■ **TASK INSTRUCTIONS**
In the entries that follow, which lines hold the string "rewrite"? List them.

Start of EXERCISE MATERIALS

(** C11: No unsafe change of a parameter leaves. Whatever proposals arrive, all the applier
    publishes are requests of parameter changes; merged into the override file, such a
    request is kept by the loader, as a value inside the parameter's safe bounds. *)
Theorem published_changes_load l prompts agents w : exists new,
  sent (messages l (init prompts agents w)) = wo_published w ++ new /\
  Forall (fun m => fst m = STREAM_GITHUB_PRS /\ exists parameter v x,
    dget "parameter" (snd m) = Some parameter /\ dget "proposed_value" (snd m) = Some v /\
    sanitize_overrides (VDict [(Fmt.str parameter, v)]) = Ok [(Fmt.str parameter, x)] /\
    within_bounds (Fmt.str parameter) x) new.
Proof.
  destruct (messages_changes l (init prompts agents w)) as ((new & E & Hv) & _). exists new. split; [exact E|].
  eapply Forall_impl; [exact Hv|]. intros m (Es & p & v & Ep & Ev & Hok). split; [exact Es|].
  destruct (validate_inv _ _ Hok) as (lo & hi & x & Hn & Hx & Hw). destruct (coerce_within _ lo hi x Hn Hw) as (y & Ey & Hy).
  exists p, v, y. split_and!; [done|done| |done]. unfold sanitize_overrides. cbn [res_fold]. unfold sanitize_entry. cbn [fst snd].
  rewrite Hok. cbn [res_bind]. rewrite Hx. cbn [res_bind]. rewrite Ey. reflexivity.
Qed.

(** C8: A canary was promoted. When a version of a strategy is a canary after any history of
    proposals and was none before, a promotion of that strategy is in the history and an
    operator approved it, or promotions are configured to need no approval. No other
    proposal, and no spawned challenger, makes a canary. *)
Theorem canary_needs_approval l a vid rec :
  VersionFacts.registry_ok h (registry a) ->
  Versions.get vid (registry (messages l a)) = Some rec -> status rec = CANARY ->
  Versions.status_of vid (registry a) <> Some CANARY ->
  exists ev data, In (ev, data) l /\ approved ev data /\
    val_eqb (dget_or "strategy" VNone (sv_config (strategy rec))) (VStr (strategy_named data)) = true.
Proof.
  intros Hr Hv Hc Hn. destruct (messages_changes l a) as (_ & _ & Ha). destruct (Ha Hr) as [_ Hcan].
  destruct (Hcan vid rec Hv Hc) as [(rec0 & Hv0 & _ & Hc0)|([ev data] & Hin & Hp1 & Hp2)].
  - destruct Hn. unfold Versions.status_of, Versions.get. by rewrite Hv0, Hc0.
  - by exists ev, data.
Qed.

(** * Once *)

Definition key_of (ev : ApplierEnv) (data : payload) : string :=
  identity_key data (dget_or "proposal_type" VNone data) (trace_of ev data).

Definition keeps_keys (a a' : Applier) : Prop := ap_applied_keys a' = ap_applied_keys a.

#[local] Instance keeps_keys_pre : PreOrder keeps_keys.
Proof. split; [done|]. intros a b c E1 E2. unfold keeps_keys in *. congruence. Qed.

(** A message is remembered by its identity, and does nothing when it is remembered. *)
Lemma process_keys ev data a :
  if one_of (key_of ev data) (ap_applied_keys a) then process h ev data a = (Ok tt, a)
  else ap_applied_keys (snd (process h ev data a)) = remember (key_of ev data) (ap_applied_keys a).
Proof.
  unfold process at 1. destruct (one_of (key_of ev data) (ap_applied_keys a)) eqn:E.
  - unfold bind at 1, _already_applied, bind at 1, gets. fold (key_of ev data). rewrite E. reflexivity.
  - unfold process, bind at 1, _already_applied, bind at 1, gets. fold (key_of ev data). rewrite E.
    unfold bind at 1, modify at 1, ret at 1. set (a1 := with_applied _ _ a).
    change (remember (key_of ev data) (ap_applied_keys a)) with (ap_applied_keys a1). clearbody a1. clear E.
    match goal with |- ap_applied_keys (snd (?m a1)) = _ => cut (tracks keeps_keys m); [intros Ht; exact (Ht a1)|] end.
    unfold bind at 1, lift at 1. destruct (hashable (dget_or "proposal_type" VNone data)) as [t|e] eqn:Et; [|apply tracks_raise, _].
    assert (t = dget_or "proposal_type" VNone data) as Ht.
    { unfold hashable in Et. destruct (dget_or "proposal_type" VNone data); try discriminate Et; by apply Ok_inj in Et. }
    destruct (pending ev data t) eqn:Hp; [apply tracks_ret, _|].
    destruct (handler h ev t _ _) as [run|] eqn:Hh; [|apply tracks_ret, _].
    apply tracks_bind; [apply _| |].
    + apply attempted_tracks. intros b. exact (ef_keys _ _ _ (handler_effect ev data t _ run Hp Ht Hh b)).
    + intros [d|]; [|apply tracks_ret, _]. apply tracks_bind; [apply _|apply tracks_modify; done|intros _; apply tracks_modify; done].
Qed.

(** The key is among the last [n + 1] remembered. *)
Definition recent (key : string) (n : nat) (keys : list string) : Prop :=
  exists old new, keys = old ++ key :: new /\ (length new <= n)%nat.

End of EXERCISE MATERIALS

■ **ANSWER AREA**
  rewrite Hok. cbn [res_bind]. rewrite Hx. cbn [res_bind]. rewrite Ey. reflexivity.
  - destruct Hn. unfold Versions.status_of, Versions.get. by rewrite Hv0, Hc0.
  - unfold bind at 1, _already_applied, bind at 1, gets. fold (key_of ev data). rewrite E. reflexivity.
  - unfold process, bind at 1, _already_applied, bind at 1, gets. fold (key_of ev data). rewrite E.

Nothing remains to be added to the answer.